KMDB will fetch JSON files form the S3 bucket where you instructed KissMetrics to back up your data, parse them, and store information in the database.

It does so using resque for high parallelism of the import process; in our experience, it's perfectly possible to import 100GB of data in a few hours.

Set the following:

  • RESQUE_WORKERS (1), number of worker nodes.
  • KMDB_MIN_REVISION (optional, default 1), first KissMetrics revision file you want to import.
  • KMDB_REVISION_LOOKAHEAD (10), how many revision files to check after the last known one
  • KMDB_BATCH_SIZE (100), how many events to process per batch (advisory, may be higher as an entire second's worth of events will always be processed in one batch to preserve ordering).
  • AWS_BUCKET (required), the name of the S3 bucket where the data is stored.
  • AWS_ACCESS_KEY_ID (required).
  • AWS_SECRET_ACCESS_KEY (required).

Ignoring some users

You may want to ignore all events and properties for certain users, for instance the administrative users of your site (or employees).

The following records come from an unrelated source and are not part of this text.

(* ===== verification/BudgetTheorems.v ===== *)
(** The properties of the usage budget, with a concrete ledger at which their
    hypotheses hold. *)

From S2P Require Import Prelude Float64 Provider UsageBudget BudgetFacts.

(** * A concrete ledger *)

(** A two-hour maximum lifetime, 10 000 minutes over 30 days. *)
Definition demoNow : time := UnixTime 1770000000.
Definition demoEntry : usageEntry :=
  mkUsageEntry "lease-a" (demoNow - Hour) (demoNow - Hour) 7200 true true.
Definition demoBudget : usageBudget :=
  mkUsageBudget (10000 * Minute) (30 * 24 * Hour) (2 * Hour) [demoEntry]
    (mkLedgerFile (Complete (mkUsageLedger 1 [demoEntry])) Absent).

Lemma demoEntry_OK : entryOK (durationSeconds (2 * Hour)) demoNow demoEntry.
Proof. constructor; vm_compute; intuition congruence. Qed.

Lemma demoBudget_OK : budgetOK demoNow demoBudget.
Proof.
  assert (Hes : entriesOK (durationSeconds (2 * Hour)) demoNow [demoEntry]).
  { split; [apply Forall_singleton, demoEntry_OK | apply NoDup_singleton]. }
  split_and!; [vm_compute; intuition congruence | exact Hes | exists [demoEntry]; auto].
Qed.

(** * Durability *)



(** * Spending *)



(** The decision on a fresh lease, with a ledger write that succeeds. *)
Lemma reserve_fresh l now b r b' :
  reserve ioOK l now (reservation b) b = (r, b') →
  budgetOK now b → (length (entries b) <= maxEntries)%nat →
  (∀ e, e ∈ entries b → ue_LeaseID e ≠ l) →
  let es := entries (prune now b).2 in
  let res := durationSeconds (reservation b) in
  (rr_allowed r = true ↔ charged es + res <= durationSeconds (limit b)) ∧
  rr_err r = None ∧
  (rr_allowed r = true →
     entries b' = es ++ [mkUsageEntry l now now res true false] ∧
     committed (file b') = Complete (mkUsageLedger 1 (entries b')) ∧
     charged (entries b') <= durationSeconds (limit b)) ∧
  (rr_allowed r = false → entries b' = es ∧ file b' = file b).
Proof.
  intros Hr Hb Hlen Hfresh. cbv zeta. pose proof Hb as ([[_ Hlim] Hres] & Hes & _).
  pose proof (prune_OK _ _ now b Hes) as Hp. apply charged_nonneg in Hp.
  assert (Herr : rr_err r = None).
  { unfold reserve in Hr. rewrite (proj2 (existsb_false _ _)) in Hr.
    - rewrite Z.eqb_refl in Hr. simpl negb in Hr. cbv iota in Hr.
      destruct (_ || _) in Hr; [by injection Hr as <- <- |]. by injection Hr as <- <-.
    - intros e He%elem_of_keep. destruct He as [(x & -> & Hx)%list_elem_of_fmap _].
      rewrite expire_lease. apply String.eqb_neq. by apply Hfresh. }
  destruct (reserve_decision _ _ _ _ _ _ _ Hb Hlen Hr)
    as [(err & He & _)|[(_ & Hal & Hes' & Hf & Hno)|(_ & Hal & Hes' & Hle & Hfit & Hc)]];
    [congruence | |]; rewrite Hal.
  - split_and!; auto; try done. split; [done |]. intros Hle.
    rewrite wrap64_id in Hno by (unfold in_int64, min_int64; lia). lia.
  - rewrite wrap64_id in Hfit by (unfold in_int64, min_int64 in *; lia).
    split_and!; auto; try done; [split; [lia | done] |]. intros _. split_and!; auto.
    rewrite Hes', charged_app, charged_cons. unfold charged at 2. cbn [ue_Seconds sumZ]. lia.
Qed.
(** The delay before a retry doubles from the initial backoff with every
    failed attempt up to the maximum, and the jitter keeps it between 75% and
    125% of that, down to the nanosecond, whatever number is drawn. *)
Theorem backoff_bounded p k attempt :
  1 <= attempt → 0 < InitialBackoff p <= MaxBackoff p → MaxBackoff p < 2 ^ 49 → 0 <= k < 2 ^ 53 →
  nominal p attempt = Z.min (InitialBackoff p * 2 ^ (attempt - 1)) (MaxBackoff p)
  ∧ 3 * nominal p attempt / 4 <= Backoff p (Float64 k) attempt <= 5 * nominal p attempt / 4.
Proof.
  intros Ha Hi Hm Hk.
  assert (Hn : nominal p attempt = Z.min (InitialBackoff p * 2 ^ (attempt - 1)) (MaxBackoff p)).
  { unfold nominal. rewrite doubled_spec by lia. by rewrite Z2Nat.id by lia. }
  split; [done |]. apply Backoff_bounds; [done |]. rewrite Hn.
  assert (0 < 2 ^ (attempt - 1)) by (apply Z.pow_pos_nonneg; lia). nia.
Qed.

Lemma backoff_bounded_witness :
  let p := withDefaults (mkPolicy 0 0 0 DefaultRate 0) in
  nominal p 4 = Z.min (InitialBackoff p * 2 ^ (4 - 1)) (MaxBackoff p)
  ∧ 3 * nominal p 4 / 4 <= Backoff p (Float64 (2 ^ 52)) 4 <= 5 * nominal p 4 / 4.
Proof. apply backoff_bounded; vm_compute; intuition congruence. Defined.

(** ** Retrying *)

(** A provider that gives the outcomes of a script, and counts the calls. *)
Record script := mkScript { outcomes : list (option error); calls : nat }.

Definition scripted : prog script (() * option error) := act (λ s,
  match outcomes s with
  | [] => (((), None), mkScript [] (S (calls s)))
  | o :: os => (((), o), mkScript os (S (calls s)))
  end).

Definition undisturbed : prog script (option error) := mret None.

(** What ends the retries: success, or an error that is not transient. *)
Definition settled (o : option error) : bool := negb (is_err IsTransient o).

Lemma doFrom_script fuel p attempt last os n random :
  (0 < fuel)%nat → attempt + Z.of_nat fuel = Attempts p + 1 → (fuel <= length os)%nat →
  ∃ j o, (j < fuel)%nat ∧ os !! j = Some o
    ∧ (∀ i, (i < j)%nat → ∃ e, os !! i = Some (Some e) ∧ IsTransient e = true)
    ∧ (settled o = true ∨ S j = fuel)
    ∧ runP (doFrom undisturbed scripted (λ _, undisturbed) (mret random) fuel p attempt ((), last)) (mkScript os n)
      = (((), o), mkScript (drop (S j) os) (n + S j)).
Proof.
  revert attempt last os n. induction fuel as [|fuel IH]; intros attempt last os n Hf Ha Hlen; [lia |].
  destruct os as [|o os]; simpl in Hlen; [lia |].
  destruct o as [e|]; [destruct (IsTransient e) eqn:ET; [destruct fuel as [|fuel] |] |].
  - exists 0%nat, (Some e). split_and!; [lia | done | lia | by right |].
    cbn. rewrite ET. cbn. assert (attempt =? Attempts p = true) as -> by lia. cbn. by rewrite Nat.add_1_r.
  - destruct (IH (attempt + 1) (Some e) os (S n)) as (j & o & Hj & Ho & Hbefore & Hend & Hrun); [lia.. |].
    exists (S j), o. split_and!; [lia | done | | destruct Hend; [by left | right; lia] |].
    + intros [|i] Hi; [by exists e | apply Hbefore; lia].
    + cbn [doFrom]. unfold on_err, undisturbed in *. cbn. rewrite ET. cbn.
      assert (attempt =? Attempts p = false) as -> by lia. cbn in Hrun |- *. rewrite Hrun. f_equal. f_equal. lia.
  - exists 0%nat, (Some e). split_and!; [lia | done | lia | left; unfold settled; simpl; by rewrite ET |].
    cbn. rewrite ET. cbn. by rewrite Nat.add_1_r.
  - exists 0%nat, None. split_and!; [lia | done | lia | by left |]. cbn. by rewrite Nat.add_1_r.
Qed.

(** [Do] calls the operation until it succeeds or fails for good, at most
    as often as the policy allows, and returns that last outcome unchanged:
    every earlier outcome was transient, and a transient outcome is returned
    only when the attempts are exhausted. *)
Theorem do_first_settled p os random :
  1 <= Attempts p → Attempts p <= Z.of_nat (length os) →
  ∃ j o, Z.of_nat j < Attempts p ∧ os !! j = Some o
    ∧ (∀ i, (i < j)%nat → ∃ e, os !! i = Some (Some e) ∧ IsTransient e = true)
    ∧ (settled o = true ∨ Z.of_nat (S j) = Attempts p)
    ∧ runP (Do undisturbed scripted (λ _, undisturbed) (mret random) p ()) (mkScript os 0)
      = (((), o), mkScript (drop (S j) os) (S j)).
Proof.
  intros Ha Hlen.
  destruct (doFrom_script (Z.to_nat (Attempts p)) p 1 None os 0 random) as (j & o & Hj & Ho & Hb & He & Hrun); [lia.. |].
  exists j, o. split_and!; [lia | done | done | destruct He; [by left | right; lia] | exact Hrun].
Qed.

Lemma do_first_settled_witness :
  let p := withDefaults (mkPolicy 3 0 0 DefaultRate 0) in
  let down := Some (TransientError (ErrorString "down")) in
  let os := [down; None; down] in
  ∃ j o, Z.of_nat j < Attempts p ∧ os !! j = Some o
    ∧ (∀ i, (i < j)%nat → ∃ e, os !! i = Some (Some e) ∧ IsTransient e = true)
    ∧ (settled o = true ∨ Z.of_nat (S j) = Attempts p)
    ∧ runP (Do undisturbed scripted (λ _, undisturbed) (mret (Float64 0)) p ()) (mkScript os 0)
      = (((), o), mkScript (drop (S j) os) (S j)).
Proof. apply do_first_settled; vm_compute; congruence. Defined.

(** ** Pacing *)

(** The answers to [n] callers at the same instant. *)
Fixpoint burstWaits (n : nat) (now : time) (l : Limiter) : list (option duration) :=
  match n with
  | O => []
  | S n => let '(w, l) := LimiterWait now l in w :: burstWaits n now l
  end.

(** When the last of [n] calls, one after the other, is admitted. *)
Fixpoint pacedUntil (n : nat) (now : time) (l : Limiter) : time :=
  match n with
  | O => now
  | S n => let '(w, l) := LimiterWait now l in pacedUntil n (now + default 0 w) l
  end.

(** The default limiter with [k] tokens left, last used at [t]. *)
Definition defaultLimiter (k : Z) (t : time) : Limiter :=
  mkLimiter DefaultRate (f64_of_int DefaultBurst) (f64_of_int k) t.

Lemma defaultWait_empty t :
  t ≠ zeroTime → LimiterWait t (defaultLimiter 0 t) = (Some (200 * Millisecond), defaultLimiter 0 t).
Proof.
  intros Ht. unfold LimiterWait, defaultLimiter. cbn [lm_last lm_rate lm_burst lm_tokens].
  unfold IsZero, zeroTime in *. destruct (Z.eqb_spec t 0); [done |].
  assert (Sub t t = 0) as -> by (unfold Sub, max_int64, min_int64; lia). vm_compute. reflexivity.
Qed.

Lemma defaultWait_refilled t :
  t ≠ zeroTime →
  LimiterWait (t + 200 * Millisecond) (defaultLimiter 0 t) = (None, defaultLimiter 0 (t + 200 * Millisecond)).
Proof.
  intros Ht. unfold LimiterWait, defaultLimiter. cbn [lm_last lm_rate lm_burst lm_tokens].
  unfold IsZero, zeroTime in *. destruct (Z.eqb_spec t 0); [done |].
  assert (Sub (t + 200 * Millisecond) t = 200 * Millisecond) as ->.
  { unfold Sub, Millisecond, max_int64, min_int64. lia. }
  set (u := t + 200 * Millisecond). clearbody u. vm_compute. reflexivity.
Qed.
(* ===== verification/ScalerRuns.v ===== *)
(** Concurrent launches and whole handlers keep the scaler's invariant.

    And a concrete outside for the scaler: a provider that keeps a list of workers and a
    GitHub that keeps a list of registrations.  It satisfies the laws of [EnvLaws], and
    the examples run whole handlers on it. *)

From stdpp Require Import pretty.
From S2P Require Import Prelude Program Provider UsageBudget RetirementQueue WorkerState Scaler.
From S2P Require Import ScalerSpecs ScalerOps.

(** Handlers own every name: nothing runs beside them but the launches they start. *)
Definition every : string → Prop := λ _, True.

Lemma runnerName_inj a b : runnerName a = runnerName b → a = b.
Proof. apply (inj (String.append "runner-")). Qed.

(** * Concurrent launches *)

Section pool.
Context {W : Type} {E : Env W} (cfg : scalerConfig) `{!EnvLaws E}.
Context (route : scaleSetRoute) (spare : bool).
Implicit Types s : scaler W.
Abbreviation thread := (prog (scaler W) (bool * option error)).
Abbreviation start := (startWorker cfg route spare).

(** The name of the [k]-th lease. *)
Definition ownName (k : nat) : string → Prop := λ n, n = runnerName (env_uuid k).

Lemma ownName_disjoint j k s s' :
  j ≠ k → frame (others (ownName j)) s s' → frame (ownName k) s s'.
Proof.
  intros Hne. apply frame_weaken. intros n -> Hj. apply Hne.
  symmetry. apply (uuid_inj (EnvLaws := EnvLaws0)). by apply runnerName_inj.
Qed.

(** A goroutine that has not drawn its lease, or owns the [k]-th. *)
Definition threadOK s (o : option nat) (p : thread) : Prop :=
  match o with
  | None => p = start
  | Some k => (k < drawn s)%nat ∧
      wp (frame (ownName k)) (frame (others (ownName k))) (Inv cfg) p (λ _ _, True) s
  end.

Definition threadsOK s (os : list (option nat)) (rs : list thread) : Prop :=
  Forall2 (threadOK s) os rs ∧ NoDup (omap id os).

Lemma threadOK_rely s s' o p :
  (∀ k, o = Some k → frame (ownName k) s s') → threadOK s o p → threadOK s' o p.
Proof.
  intros HF. destruct o as [k|]; [|done]. intros [Hk Hwp]. specialize (HF k eq_refl). split.
  - pose proof (fr_drawn _ _ _ HF). lia.
  - eapply wp_rely; [| |exact HF | exact Hwp]; [apply _ | done].
Qed.

(** A started goroutine runs to its end. *)
Lemma thread_start s :
  Inv cfg s →
  threadOK (execP newUUID s) (Some (drawn s)) (startLease cfg route spare (env_uuid (drawn s)))
  ∧ Inv cfg (execP newUUID s) ∧ ∀ N, frame N s (execP newUUID s).
Proof.
  intros HI. assert (Hq : quiet s (execP newUUID s)) by by (constructor; simpl; auto).
  split_and!; [|by eapply quiet_Inv | intros N; by apply quiet_frame].
  split; [simpl; lia |]. by apply (owns_startLease cfg (drawn s) route spare).
Qed.

(** One action of a goroutine, seen by itself and by the others. *)
Lemma thread_step s o p p' s' :
  Inv cfg s → threadOK s o p → stepP p s = (p', s') →
  ∃ j, (o = Some j ∨ o = None ∧ j = drawn s) ∧ threadOK s' (Some j) p' ∧ Inv cfg s' ∧
       frame (others (ownName j)) s s'.
Proof.
  intros HI Hth Hop. destruct o as [j|].
  - exists j. destruct Hth as [Hj Hwp].
    destruct (wp_step (frame (ownName j)) _ _ _ _ _ _ _ Hwp HI Hop) as (HG & HI' & Hk).
    split_and!; [by left | | done | done]. split; [|done]. pose proof (fr_drawn _ _ _ HG). lia.
  - exists (drawn s). simpl in Hth. subst p. destruct (thread_start s HI) as (Ht & HI' & HF).
    cbn in Hop. injection Hop as <- <-. split_and!; [by right | done | done | apply HF].
Qed.

(** A goroutine run to its end. *)
Lemma thread_run s o p :
  Inv cfg s → threadOK s o p →
  ∃ j, (o = Some j ∨ o = None ∧ j = drawn s) ∧ Inv cfg (execP p s) ∧
       frame (others (ownName j)) s (execP p s).
Proof.
  assert (Hrun : ∀ s j p, Inv cfg s → threadOK s (Some j) p →
            Inv cfg (execP p s) ∧ frame (others (ownName j)) s (execP p s)).
  { clear s o p. intros s j p HI [_ Hwp].
    destruct (wp_run (frame (ownName j)) _ _ _ _ _ Hwp HI) as (? & ? & _). done. }
  intros HI Hth. destruct o as [j|].
  - exists j. destruct (Hrun s j p HI Hth). auto.
  - exists (drawn s). simpl in Hth. subst p. destruct (thread_start s HI) as (Ht & HI' & HF).
    unfold startWorker. rewrite execP_bind. destruct (Hrun _ _ _ HI' Ht) as [? ?].
    split_and!; [by right | done |]. etrans; [apply HF | done].
Qed.

(** The others go on undisturbed. *)
Lemma threads_others s s' j os rs :
  Forall2 (threadOK s) os rs → (∀ k, k ∈ omap id os → k ≠ j) →
  frame (others (ownName j)) s s' → Forall2 (threadOK s') os rs.
Proof.
  intros HF Hne Hfr. induction HF as [|o p os rs Hth _ IH]; [constructor |]. constructor.
  - eapply threadOK_rely; [|exact Hth]. intros k ->. eapply ownName_disjoint; [|exact Hfr].
    intros ->. apply (Hne k); [|done]. simpl. by left.
  - apply IH. intros k Hk. apply Hne. destruct o; simpl; [by right | done].
Qed.

Lemma owned_drawn s os rs k : Forall2 (threadOK s) os rs → k ∈ omap id os → (k < drawn s)%nat.
Proof.
  induction 1 as [|o p os rs Hth _ IH]; simpl; [by intros ?%elem_of_nil |].
  destruct o as [j|]; simpl; [|done]. intros [->|Hk]%elem_of_cons; [by destruct Hth | auto].
Qed.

Simply add their identities to the ignored_users table before import.

Whitelisting events

It's typical to have some noisy and/or shorter-lived events sent to KissMetrics, e.g. for testing purposes or for temporary monitoring.

Should you only want to import certain events, add their names to the whitelisted_events table before starting import.

If the table is left empty, all events will be imported.

Dealiasing users

When KissMetrics finds a way to tie two user identities as being a single actual user, it stores an "aliasing" event. KMDB de-aliases users automatically during import, and will store all events and properties against a single user identity (one that's numeric if any, otherwise the lexicographically lowest).

Using imported data

Using SQL directly

KMDB tries to stay close to the KissMetrics data, leaving you to interpret it. As such, the main tables are unsurprisingly events and properties.

Here's a summary of the data model:

events has one row for each imported event:

events
id
t
n
user_id

properties has one row for each property ever set on events or users

properties
id
t
key
value
user_id
event_id

events.n and properties.key reference the id column of the keys table; this is done for performance reasons (event and property names are only stored once):

keys
id
string

KMDB also keeps the original user identities around in users, although you'll probably never need them:

users
id
name

as well as all aliasing events:

aliases
id
name1
name2

Using ActiveRecord

The KMDB module exposes four ActiveRecord classes: Event, Property, User are the main domain objects.

Key is used to intern strings (event and property names) for performance.

Please consult the source of these models for details.